As a patient, if you aren't comfortable with what I tell you, getting confirmation from a second doctor is definitely a good idea. Even still, these are words that no doctor wants to hear. Whenever patients say this to me, I always say that I'm not offended, and that a second opinion is their right. I know this is true. I really do. But on the inside, I'm fuming. I'm very good at what I do, but it's as if you're telling me that you don't believe me, don't trust me, or just don't like me.
My patient was a relatively young pediatrician who had severe acute-onset abdominal pain, and her internist thought she may need emergent surgery. I examined her thoroughly and reviewed her CT scan, but it looked to me like she had an acute flare of Crohn's disease. This is NOT a diagnosis I like to make, because it's a terrible, incurable, lifelong disease with potentially horrible complications. After my examination, I excused myself to chat with her internist and gastroenterologist who had been seeing her. I discussed the case with them, and they both agreed that this was the most likely diagnosis. Surgery during an acute flare of Crohn's disease is a terrible idea and is almost never necessary. A course of steroids usually calms the flare. I went back and sat with the patient to discuss the situation. She listened intently, thought for a moment, and said that she wanted a second opinion from another surgeon.
This was a particularly difficult case, and I explained that if she wasn't completely comfortable with my plan of care a second opinion is always fine. Oh no, she said, it wasn't the plan that she wasn't ok with. She just thought I looked young and wanted someone a bit older.
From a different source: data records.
(* ===== verification/ProcFallback.v ===== *)
(** * proc_fallback.rs

    The observer used where eBPF is not available: it reads the kernel's tables
    of TCP sockets ([/proc/net/tcp] and [tcp6]), finds the process of each
    socket through the links in [/proc/<pid>/fd], and reports what appeared and
    what disappeared since the last poll.

    The host changes while it is observed: [hosts n] is what its files and its
    clock are at the n-th moment the observer looks, and the state counts the
    moments.  A file or a clock is read in one moment, a scan for the owner of a
    socket and the removal of old cache entries take one each. *)

From S2P Require Import Prelude Bytes RustSlice RustStr Consumer ProcFs.

#[local] Set Warnings "-clear-no-such-hyp".
#[local] Open Scope string_scope.
#[local] Open Scope list_scope.
#[local] Open Scope Z_scope.

(** ** Data *)

Record host := { fs : procfs; now : Z }.

Record ConnectionKey := { src_ip : Z; src_port : Z; dst_ip : Z; dst_port : Z }.

#[global] Instance ConnectionKey_eq_dec : EqDecision ConnectionKey.
Proof. solve_decision. Defined.

#[global] Instance ConnectionKey_countable : Countable ConnectionKey.
Proof.
  apply (inj_countable' (λ k, (src_ip k, src_port k, dst_ip k, dst_port k))
    (λ '(a, b, c, d), Build_ConnectionKey a b c d)). by intros [].
Defined.

Record ConnectionState := {
  cs_state : str;
  cs_pid : Z;
  cs_process_name : str;
  cs_first_seen : Z;
}.

Record PidCacheEntry := { pc_pid : Z; pc_inserted_at : Z }.

Abbreviation pid_cache := (gmap Z PidCacheEntry).
Abbreviation table := (gmap ConnectionKey ConnectionState).

Record ProcObserver := { prev_connections : table; observer_cache : pid_cache }.

Definition observer_new : ProcObserver := {| prev_connections := ∅; observer_cache := ∅ |}.

(** What a poll works on: the moments so far, the cache and the new table. *)
Record poll := { moment : nat; cache : pid_cache; out : table }.

Definition PID_CACHE_TTL : Z := 30 * 10 ^ 9.

(** ** Operations *)

Definition tcp_state_from_hex (hex : str) : option str :=
  ascii_bytes <$>
    (if decide (hex = ascii_bytes "01") then Some "ESTABLISHED"
     else if decide (hex = ascii_bytes "02") then Some "SYN_SENT"
     else if decide (hex = ascii_bytes "03") then Some "SYN_RECV"
     else if decide (hex = ascii_bytes "04") then Some "FIN_WAIT1"
     else if decide (hex = ascii_bytes "05") then Some "FIN_WAIT2"
     else if decide (hex = ascii_bytes "06") then Some "TIME_WAIT"
     else if decide (hex = ascii_bytes "07") then Some "CLOSE_WAIT"
     else if decide (hex = ascii_bytes "08") then Some "LAST_ACK"
     else if decide (hex = ascii_bytes "09") then Some "CLOSING"
     else if decide (hex = ascii_bytes "0A") then Some "LISTEN"
     else None).
(* ===== verification/Sqlite.v ===== *)
(** * What the edge buffer uses of SQLite and bincode

    [edge_buffer.rs] keeps entries that do not fit in memory in one SQLite
    table, as blobs that bincode makes of them.  Neither library is in the
    repository: [BufferDb] and [Bincode] are interfaces, one operation per
    statement or call of the source, with what the statement's SQL, or bincode's
    documentation, says as laws.  [ref_db] and [ref_bincode] are executable
    instances. *)

From S2P Require Import Prelude Bytes.
From stdpp Require Import sorting.

#[local] Open Scope list_scope.
#[local] Open Scope Z_scope.

(** A row of the table [buffer]. *)
Record row := Row {
  row_id : Z;
  row_data_type : list byte;
  row_data : list byte;
  row_priority : Z;
  row_retry_count : Z;
  row_created_at : Z;
  row_sent_at : option Z;
}.

#[global] Instance row_eq_dec : EqDecision row.
Proof. solve_decision. Defined.

Definition pending (rs : list row) : list row := filter (λ r, row_sent_at r = None) rs.

(** [ORDER BY priority ASC, created_at ASC]: says nothing of equal rows. *)
Definition drain_order (r s : row) : Prop :=
  row_priority r < row_priority s \/
  row_priority r = row_priority s /\ row_created_at r <= row_created_at s.

#[global] Instance drain_order_dec : RelDecision drain_order.
Proof. intros r s. unfold drain_order. apply _. Defined.

#[global] Instance drain_order_total : Total drain_order.
Proof. intros r s. unfold drain_order. lia. Qed.

#[global] Instance drain_order_trans : Transitive drain_order.
Proof. intros r s t. unfold drain_order. lia. Qed.

Definition mark_row_sent (now id : Z) (r : row) : row :=
  if decide (row_id r = id)
  then Row (row_id r) (row_data_type r) (row_data r) (row_priority r) (row_retry_count r)
         (row_created_at r) (Some now)
  else r.

Definition mark_row_retry (id : Z) (r : row) : row :=
  if decide (row_id r = id)
  then Row (row_id r) (row_data_type r) (row_data r) (row_priority r) (row_retry_count r + 1)
         (row_created_at r) (row_sent_at r)
  else r.

Definition with_id (id : Z) (rs : list row) : list row := filter (λ r, row_id r = id) rs.
Definition created_before (cutoff : Z) (rs : list row) : list row := filter (λ r, row_created_at r < cutoff) rs.
Definition created_since (cutoff : Z) (rs : list row) : list row := filter (λ r, ~ row_created_at r < cutoff) rs.

Definition oldest (rs : list row) : Z :=
  match row_created_at <$> rs with [] => 0 | t :: ts => foldr Z.min t ts end.

(** A connection and the table behind it.  [disk] is what a statement meets (a
    full disk, a locked file): a statement that fails leaves the table as it
    was. *)
Class BufferDb := {
  conn : Type;
  disk : Type;
  db_wf : conn -> Prop;
  db_rows : conn -> list row;
  (** [AUTOINCREMENT]: the ids to come start here. *)
  db_seq : conn -> Z;

  sql_insert : disk -> list byte -> list byte -> Z -> conn -> option conn;
  sql_delete_before : disk -> Z -> conn -> option (Z * conn);
  sql_delete_all : disk -> conn -> option (Z * conn);
  sql_select_pending : disk -> Z -> conn -> option (list row);
  sql_set_sent : disk -> Z -> Z -> conn -> option (Z * conn);
  sql_incr_retry : disk -> Z -> conn -> option (Z * conn);
  sql_sum_pending : disk -> conn -> option Z;
  sql_min_created : disk -> conn -> option Z;
  sql_count_pending : disk -> conn -> option Z;

  db_ids c : db_wf c -> NoDup (row_id <$> db_rows c) /\ Forall (λ r, 0 < row_id r < db_seq c) (db_rows c);
  sql_insert_rows d dt blob now c c' :
    db_wf c -> sql_insert d dt blob now c = Some c' ->
    db_wf c' /\ exists id, db_seq c <= id < db_seq c' /\
      db_rows c' = db_rows c ++ [Row id dt blob 2 0 now None];
  sql_delete_before_rows d cutoff c n c' :
    db_wf c -> sql_delete_before d cutoff c = Some (n, c') ->
    db_wf c' /\ db_seq c' = db_seq c /\
    n = Z.of_nat (length (created_before cutoff (db_rows c))) /\
    db_rows c' = created_since cutoff (db_rows c);
  sql_delete_all_rows d c n c' :
    db_wf c -> sql_delete_all d c = Some (n, c') ->
    db_wf c' /\ db_seq c' = db_seq c /\ n = Z.of_nat (length (db_rows c)) /\ db_rows c' = [];
  sql_select_pending_rows d limit c rs :
    db_wf c -> sql_select_pending d limit c = Some rs ->
    exists sorted, sorted ≡ₚ pending (db_rows c) /\ StronglySorted drain_order sorted /\
      rs = take (Z.to_nat limit) sorted;
  sql_set_sent_rows d now id c n c' :
    db_wf c -> sql_set_sent d now id c = Some (n, c') ->
    db_wf c' /\ db_seq c' = db_seq c /\ n = Z.of_nat (length (with_id id (db_rows c))) /\
    db_rows c' = mark_row_sent now id <$> db_rows c;
  sql_incr_retry_rows d id c n c' :
    db_wf c -> sql_incr_retry d id c = Some (n, c') ->
    db_wf c' /\ db_seq c' = db_seq c /\ n = Z.of_nat (length (with_id id (db_rows c))) /\
    db_rows c' = mark_row_retry id <$> db_rows c;
  sql_sum_pending_rows d c total :
    db_wf c -> sql_sum_pending d c = Some total ->
    total = Z.of_nat (sum_list_with (λ r, length (row_data r)) (pending (db_rows c)));
  sql_min_created_rows d c t :
    db_wf c -> sql_min_created d c = Some t -> t = oldest (pending (db_rows c));
  sql_count_pending_rows d c n :
    db_wf c -> sql_count_pending d c = Some n -> n = Z.of_nat (length (pending (db_rows c)));
}.

(** What the source serializes. *)
Record SqlitePayload := { sp_sequence_number : Z; sp_data : list byte }.

Class Bincode := {
  bincode_serialize : SqlitePayload -> option (list byte);
  bincode_deserialize : list byte -> option SqlitePayload;
  bincode_roundtrip p blob : bincode_serialize p = Some blob -> bincode_deserialize blob = Some p;
}.

(** ** Rows found again *)

Lemma pending_spec r rs : r ∈ pending rs <-> r ∈ rs /\ row_sent_at r = None.
Proof. unfold pending. rewrite list_elem_of_filter. tauto. Qed.

(** An id names one row. *)
Lemma row_by_id rs r s : NoDup (row_id <$> rs) -> r ∈ rs -> s ∈ rs -> row_id r = row_id s -> r = s.
Proof.
  induction rs as [|t rs IH]; simpl; [by intros _ ?%elem_of_nil|].
  intros [Ht Hnd]%NoDup_cons Hr Hs Hrs.
  apply elem_of_cons in Hr as [->|Hr], Hs as [->|Hs]; [done|..|by apply IH];
    exfalso; apply Ht; [rewrite Hrs|rewrite <- Hrs]; by apply list_elem_of_fmap_2.
Qed.

(** ** Reference instances

    The table in memory, the next id beside it; every statement works while
    [d] is [true]. *)

Record ref_conn := RefConn { rc_rows : list row; rc_seq : Z }.

Definition ref_wf (c : ref_conn) : Prop :=
  0 < rc_seq c /\ NoDup (row_id <$> rc_rows c) /\ Forall (λ r, 0 < row_id r < rc_seq c) (rc_rows c).

Definition when {A} (d : bool) (a : A) : option A := if d then Some a else None.

Definition ref_update (f : row -> row) (id : Z) (d : bool) (c : ref_conn) : option (Z * ref_conn) :=
  when d (Z.of_nat (length (with_id id (rc_rows c))), RefConn (f <$> rc_rows c) (rc_seq c)).

Lemma when_some {A} d (a b : A) : when d a = Some b -> a = b.
Proof. destruct d; [by intros [= ->]|done]. Qed.

Lemma ref_wf_filter (P : row -> Prop) `{forall r, Decision (P r)} c :
  ref_wf c -> ref_wf (RefConn (filter P (rc_rows c)) (rc_seq c)).
Proof.
  intros (Hp & Hn & Hu). split_and!; simpl; [done| |].
  2: { rewrite Forall_forall in *. intros r [_ Hr]%list_elem_of_filter. by apply Hu. }
  eapply sublist_NoDup; [exact Hn|apply fmap_sublist, sublist_filter].
Qed.

Lemma ref_wf_map f c : (forall r, row_id (f r) = row_id r) ->
  ref_wf c -> ref_wf (RefConn (f <$> rc_rows c) (rc_seq c)).
Proof.
  intros Hf (Hp & Hn & Hu). split_and!; simpl; [done| |].
  - rewrite <- list_fmap_compose. rewrite (list_fmap_ext _ row_id _ (λ i r _, Hf r)). done.
  - apply Forall_fmap. eapply Forall_impl; [exact Hu|]. intros r. simpl. by rewrite Hf.
Qed.

Lemma mark_row_sent_id now id r : row_id (mark_row_sent now id r) = row_id r.
Proof. unfold mark_row_sent. by case_decide. Qed.
Lemma mark_row_retry_id id r : row_id (mark_row_retry id r) = row_id r.
Proof. unfold mark_row_retry. by case_decide. Qed.

#[global, program] Definition ref_db : BufferDb := {|
  conn := ref_conn;
  disk := bool;
  db_wf := ref_wf;
  db_rows := rc_rows;
  db_seq := rc_seq;
  sql_insert d dt blob now c :=
    when d (RefConn (rc_rows c ++ [Row (rc_seq c) dt blob 2 0 now None]) (rc_seq c + 1));
  sql_delete_before d cutoff c :=
    when d (Z.of_nat (length (created_before cutoff (rc_rows c))),
            RefConn (created_since cutoff (rc_rows c)) (rc_seq c));
  sql_delete_all d c := when d (Z.of_nat (length (rc_rows c)), RefConn [] (rc_seq c));
  sql_select_pending d limit c :=
    when d (take (Z.to_nat limit) (merge_sort drain_order (pending (rc_rows c))));
  sql_set_sent d now id := ref_update (mark_row_sent now id) id d;
  sql_incr_retry d id := ref_update (mark_row_retry id) id d;
  sql_sum_pending d c := when d (Z.of_nat (sum_list_with (λ r, length (row_data r)) (pending (rc_rows c))));
  sql_min_created d c := when d (oldest (pending (rc_rows c)));
  sql_count_pending d c := when d (Z.of_nat (length (pending (rc_rows c)))) |}.
Next Obligation. intros c (_ & Hn & Hu). by split. Qed.
Next Obligation.
  intros d dt blob now c c' (Hp & Hn & Hu) <-%when_some. simpl. split; [split_and!; simpl|].
  - lia.
  - rewrite fmap_app. apply NoDup_app. split_and!; [done| |apply NoDup_singleton].
    intros id (r & -> & Hr)%list_elem_of_fmap Hid%list_elem_of_singleton. simpl in Hid.
    rewrite Forall_forall in Hu. apply Hu in Hr. lia.
  - apply Forall_app_2; [|repeat constructor; simpl; lia].
    eapply Forall_impl; [exact Hu|]. simpl. lia.
  - exists (rc_seq c). split; [lia|done].
Qed.
Next Obligation.
  intros d cutoff c n c' Hc [= <- <-]%when_some. split; [|by repeat split]. by apply ref_wf_filter.
Qed.
Next Obligation.
  intros d c n c' (Hp & _ & _) [= <- <-]%when_some. split; [|by repeat split].
  split_and!; simpl; [done|constructor|constructor].
Qed.
Next Obligation.
  intros d limit c rs _ <-%when_some. exists (merge_sort drain_order (pending (rc_rows c))).
  split_and!; [apply merge_sort_Permutation| |done]. apply (StronglySorted_merge_sort _).
Qed.
Next Obligation.
  intros d now id c n c' Hc [= <- <-]%when_some. split; [|by repeat split].
  apply ref_wf_map; [apply mark_row_sent_id|done].
Qed.
Next Obligation.
  intros d id c n c' Hc [= <- <-]%when_some. split; [|by repeat split].
  apply ref_wf_map; [apply mark_row_retry_id|done].
Qed.
Next Obligation. by intros d c total _ <-%when_some. Qed.
Next Obligation. by intros d c t _ <-%when_some. Qed.
Next Obligation. by intros d c n _ <-%when_some. Qed.

(** bincode's default format: little-endian integers of fixed size, a vector
    after its length. *)
#[program] Definition ref_bincode : Bincode := {|
  bincode_serialize p :=
    let n := Z.of_nat (length (sp_data p)) in
    if decide (in_range 64 (sp_sequence_number p) /\ in_range 64 n)
    then Some (le_bytes 8 (sp_sequence_number p) ++ le_bytes 8 n ++ sp_data p) else None;
  bincode_deserialize blob :=
    let n := le_val (slice 8 8 blob) in
    if decide (16 + n <= Z.of_nat (length blob))
    then Some {| sp_sequence_number := le_val (take 8 blob); sp_data := slice 16 (Z.to_nat n) blob |}
    else None |}.
Next Obligation.
  intros [seq bs] blob. cbv zeta. cbn [sp_data sp_sequence_number]. case_decide as Hr; [|done]. destruct Hr as [Hs Hn].
  intros <-%(inj Some). set (n := Z.of_nat (length bs)) in *.
  assert (slice 8 8 (le_bytes 8 seq ++ le_bytes 8 n ++ bs) = le_bytes 8 n) as ->.
  { unfold slice. by rewrite drop_app_length', take_app_length' by (by rewrite length_le_bytes). }
  rewrite !(le_val_le_bytes_id 8 64) by done.
  rewrite !length_app, !length_le_bytes. rewrite decide_True by lia. f_equal. f_equal.
  - rewrite take_app_length' by (by rewrite length_le_bytes). by apply (le_val_le_bytes_id 8 64).
  - unfold slice. rewrite app_assoc, drop_app_length' by (by rewrite length_app, !length_le_bytes).
    apply take_ge. unfold n. lia.
Qed.
Lemma count_filter (P : BufferEntry -> Prop) `{forall e, Decision (P e)} l :
  count (filter P l) + count (filter (λ e, ~ P e) l) = count l.
Proof.
  unfold count. induction l as [|e l IH]; [done|]. rewrite !filter_cons.
  destruct (decide (P e)) as [He|He].
  - rewrite (decide_False (P := ~ P e)) by tauto. simpl. lia.
  - rewrite (decide_True (P := ~ P e)) by done. simpl. lia.
Qed.

Lemma count_app l1 l2 : count (l1 ++ l2) = count l1 + count l2.
Proof. unfold count. rewrite length_app. lia. Qed.

Section spec.
Context {DB : BufferDb} {BC : Bincode}.
Context (config : EdgeBufferConfig).
Implicit Types eb : EdgeBuffer.
Implicit Types m : moment.

(** ** The operations as labels *)

Inductive op :=
  | Write m0 m1 m2 (bytes : list byte) (dt : DataType)
  | ReadSome (n : nat)
  | Drain m
  | DrainByType (dt : DataType)
  | MarkSent m (id : Z)
  | MarkRetry m (id : Z)
  | DeleteBacklog (free : bool) m.

(** What an operation returns, and the buffer after it. *)
Definition step (o : op) eb : list BufferEntry * EdgeBuffer :=
  match o with
  | Write m0 m1 m2 bytes dt => ([], (write config m0 m1 m2 bytes dt eb).2)
  | ReadSome n => read n eb
  | Drain m => drain m eb
  | DrainByType dt => drain_by_type dt eb
  | MarkSent m id => ([], default eb (mark_sent m id eb))
  | MarkRetry m id => ([], default eb (mark_retry m id eb))
  | DeleteBacklog free m => ([], delete_all_backlog free m eb)
  end.

Definition steps (os : list op) eb : EdgeBuffer := foldl (λ eb o, (step o eb).2) eb os.

(** What each of the operations returns. *)
Fixpoint results (os : list op) eb : list (list BufferEntry) :=
  match os with
  | o :: os => (step o eb).1 :: results os (step o eb).2
  | [] => []
  end.

Lemma steps_snoc os o eb : steps (os ++ [o]) eb = (step o (steps os eb)).2.
Proof using Type. unfold steps. by rewrite foldl_app. Qed.

Lemma results_snoc os o eb : results (os ++ [o]) eb = results os eb ++ [(step o (steps os eb)).1].
Proof using Type. revert eb. induction os as [|o' os IH]; intros eb; simpl; [done|]. by rewrite IH. Qed.

(** ** The specification *)

(** The queue, the table, the next sequence number, and where entries that are
    not in the queue went: handed out, spilled, lost. *)
Record abs := Abs {
  ab_queue : list BufferEntry;
  ab_table : option (list row);
  ab_next : Z;
  ab_out : list BufferEntry;
  ab_spilled : list BufferEntry;
  ab_lost : list BufferEntry;
}.

Definition expired (now : Z) (e : BufferEntry) : Prop := entry_ttl config < Z.max 0 (now - created_at e).

(** The expired entries at the front of the queue. *)
Definition expires (now : Z) (q old q1 : list BufferEntry) : Prop :=
  q = old ++ q1 /\ Forall (expired now) old /\ forall e, head q1 = Some e -> ~ expired now e.

Definition cutoff m : Z := saturating_sub_i64 (epoch_secs m) (as_i64 (entry_ttl config / 10 ^ 9)).

(** A statement changed the table as [f] says, or failed. *)
Definition may_change (f : list row -> list row) (t t' : option (list row)) : Prop :=
  t' = t \/ t' = f <$> t.

(** The fewest entries at the front whose leaving makes room for [n] bytes. *)
Definition makes_room (n : Z) (q old q1 : list BufferEntry) : Prop :=
  q = old ++ q1 /\
  (total_size q1 + n <= max_memory_bytes config \/ q1 = []) /\
  forall e l, old = l ++ [e] -> max_memory_bytes config < total_size (e :: q1) + n.

Definition new_entry m (seq : Z) (bytes : list byte) (dt : DataType) : BufferEntry := {|
  sequence_number := seq; created_at := instant m; data := bytes; data_type := dt;
  sqlite_row_id := None |}.

(** What [drain] finds in the table: none when the statement fails, else up to
    1000 pending rows, oldest first. *)
Definition drains (now : Z) (t : option (list row)) (es : list BufferEntry) : Prop :=
  es = [] \/
  exists rs sorted, t = Some rs /\ sorted ≡ₚ pending rs /\ StronglySorted drain_order sorted /\
    mapM (entry_of_row now) (take 1000 sorted) = Some es.

(** There is no table, or it does not take the entry. *)
Definition refused m (seq : Z) (bytes : list byte) (dt : DataType) (t : option (list row)) : Prop :=
  t = None \/ bincode_serialize {| sp_sequence_number := seq; sp_data := bytes |} = None \/
  exists c blob, t = Some (db_rows c) /\
    bincode_serialize {| sp_sequence_number := seq; sp_data := bytes |} = Some blob /\
    sql_insert (disk_now m) (as_str dt) blob (epoch_secs m) c = None.

Inductive buffer_spec : op -> abs -> list BufferEntry -> abs -> Prop :=
  | spec_queued m0 m1 m2 bytes dt q t next out sp lost old q1 t1 :
      expires (instant m1) q old q1 -> may_change (created_since (cutoff m1)) t t1 ->
      total_size q1 + len bytes <= max_memory_bytes config ->
      buffer_spec (Write m0 m1 m2 bytes dt) (Abs q t next out sp lost) []
        (Abs (q1 ++ [new_entry m0 next bytes dt]) t1 (wrap 64 (next + 1)) out sp (lost ++ old))
  | spec_spilled m0 m1 m2 bytes dt q t next out sp lost old q1 rs1 blob id :
      expires (instant m1) q old q1 -> may_change (created_since (cutoff m1)) t (Some rs1) ->
      max_memory_bytes config < total_size q1 + len bytes ->
      bincode_serialize {| sp_sequence_number := next; sp_data := bytes |} = Some blob ->
      Forall (λ r, row_id r < id) rs1 ->
      buffer_spec (Write m0 m1 m2 bytes dt) (Abs q t next out sp lost) []
        (Abs q1 (Some (rs1 ++ [Row id (as_str dt) blob 2 0 (epoch_secs m2) None])) (wrap 64 (next + 1))
          out (sp ++ [new_entry m0 next bytes dt]) (lost ++ old))
  | spec_evicting m0 m1 m2 bytes dt q t next out sp lost old q1 t1 more q2 :
      expires (instant m1) q old q1 -> may_change (created_since (cutoff m1)) t t1 ->
      max_memory_bytes config < total_size q1 + len bytes ->
      makes_room (len bytes) q1 more q2 ->
      refused m2 next bytes dt t1 ->
      buffer_spec (Write m0 m1 m2 bytes dt) (Abs q t next out sp lost) []
        (Abs (q2 ++ [new_entry m0 next bytes dt]) t1 (wrap 64 (next + 1)) out sp (lost ++ old ++ more))
  | spec_read n q t next out sp lost :
      buffer_spec (ReadSome n) (Abs q t next out sp lost) (take n q)
        (Abs (drop n q) t next (out ++ take n q) sp lost)
  | spec_drain m q t next out sp lost es :
      drains (instant m) t es ->
      buffer_spec (Drain m) (Abs q t next out sp lost) (q ++ es) (Abs [] t next (out ++ q) sp lost)
  | spec_drain_by_type dt q t next out sp lost :
      buffer_spec (DrainByType dt) (Abs q t next out sp lost) (filter (λ e, data_type e = dt) q)
        (Abs (filter (λ e, data_type e <> dt) q) t next (out ++ filter (λ e, data_type e = dt) q) sp lost)
  | spec_mark_sent m id q t t1 next out sp lost :
      may_change (fmap (mark_row_sent (epoch_secs m) id)) t t1 ->
      buffer_spec (MarkSent m id) (Abs q t next out sp lost) [] (Abs q t1 next out sp lost)
  | spec_mark_retry m id q t t1 next out sp lost :
      may_change (fmap (mark_row_retry id)) t t1 ->
      buffer_spec (MarkRetry m id) (Abs q t next out sp lost) [] (Abs q t1 next out sp lost)
  | spec_delete_backlog free m q t t1 next out sp lost :
      may_change (λ _, []) t t1 ->
      buffer_spec (DeleteBacklog free m) (Abs q t next out sp lost) []
        (Abs (if free then [] else q) t1 next out sp (if free then lost ++ q else lost)).

(** Sequences of operations, with what each returns. *)
Inductive spec_steps : list op -> abs -> list (list BufferEntry) -> abs -> Prop :=
  | spec_steps_nil s : spec_steps [] s [] s
  | spec_steps_snoc os o s outs s1 es s2 :
      spec_steps os s outs s1 -> buffer_spec o s1 es s2 -> spec_steps (os ++ [o]) s (outs ++ [es]) s2.

(** ** What a buffer stands for *)

(** More than the limit is kept only while it is one entry. *)
Definition bounded (q : list BufferEntry) : Prop :=
  total_size q <= max_memory_bytes config \/ exists e, q = [e].

Record rel eb (s : abs) : Prop := {
  rl_queue : buffer eb = ab_queue s;
  rl_usage : memory_usage eb = total_size (ab_queue s);
  rl_count : metrics eb current_entry_count = wrap 64 (count (ab_queue s));
  rl_next : sequence_counter eb = ab_next s;
  rl_wf c : db eb = Some c -> db_wf c;
  rl_table : ab_table s = db_rows <$> db eb;
  rl_sizes : Forall (λ e, size e < 2 ^ 63) (ab_queue s);
  rl_bounded : bounded (ab_queue s);
}.

(** *** The loops *)

(** What the loops over the front of the queue leave as it is. *)
Definition same_rest eb eb' : Prop :=
  sequence_counter eb' = sequence_counter eb /\ db eb' = db eb /\ running eb' = running eb.

(** The counters agree with the queue. *)
Definition counted eb : Prop :=
  memory_usage eb = total_size (buffer eb) /\ total_size (buffer eb) < 2 ^ 64 /\
  metrics eb current_entry_count = wrap 64 (count (buffer eb)).

Lemma evict_front_counted e l eb :
  buffer eb = e :: l -> counted eb ->
  counted (evict_front e l eb) /\ buffer (evict_front e l eb) = l /\ same_rest eb (evict_front e l eb).
Proof using Type.
  intros Hb (Hu & Hm & Hc). rewrite Hb, total_size_cons in Hu, Hm. rewrite Hb in Hc.
  pose proof (size_nonneg e). pose proof (total_size_nonneg l).
  unfold counted, evict_front, metric_sub, metric_add, with_metrics.
  cbn [buffer memory_usage metrics with_buffer]. split_and!; try done.
  - rewrite Hu, wrap_id by (unfold in_range; lia). lia.
  - lia.
  - rewrite fn_lookup_insert, fn_lookup_insert_ne by done. rewrite Hc, wrap_sub_wrap_l.
    f_equal. rewrite count_cons. lia.
Qed.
Really? REALLY? She's also a doctor, and she knew that my assessment was correct. I wanted to yell at her and tell her I've been a doctor for over a decade and I know exactly what the fuck I'm talking about. But fortunately I kept my composure and told her that was no problem. I know I have a young face and I get this sort of thing a lot, I told her with an apparently-boyish smile. A colorectal surgeon was called in as the second opinion.
He's two years younger than I am, but thankfully his hair is starting to grey.
The colorectal consultant completely agreed with my assessment, and the steroids were started. The next morning she felt 90% better. Surgery was avoided, and I felt completely vindicated.
I love being right, especially in situations like this. Maybe I should dye my hair grey so I look more venerable and believable.
EDIT: The patient sent me an email last night with an update:
There is something very satisfying about getting a "thank you" from a patient. It somehow makes the world seem brighter.I just write to thank you for your care. You were the only doctor, in my honest opinion, who truly cared and helped me during my stay. I underwent extensive diagnostics, and the biopsies are still pending. I went home off steroids which were stopped after 48 hrs.Thank you for your care and excellent bedside manners.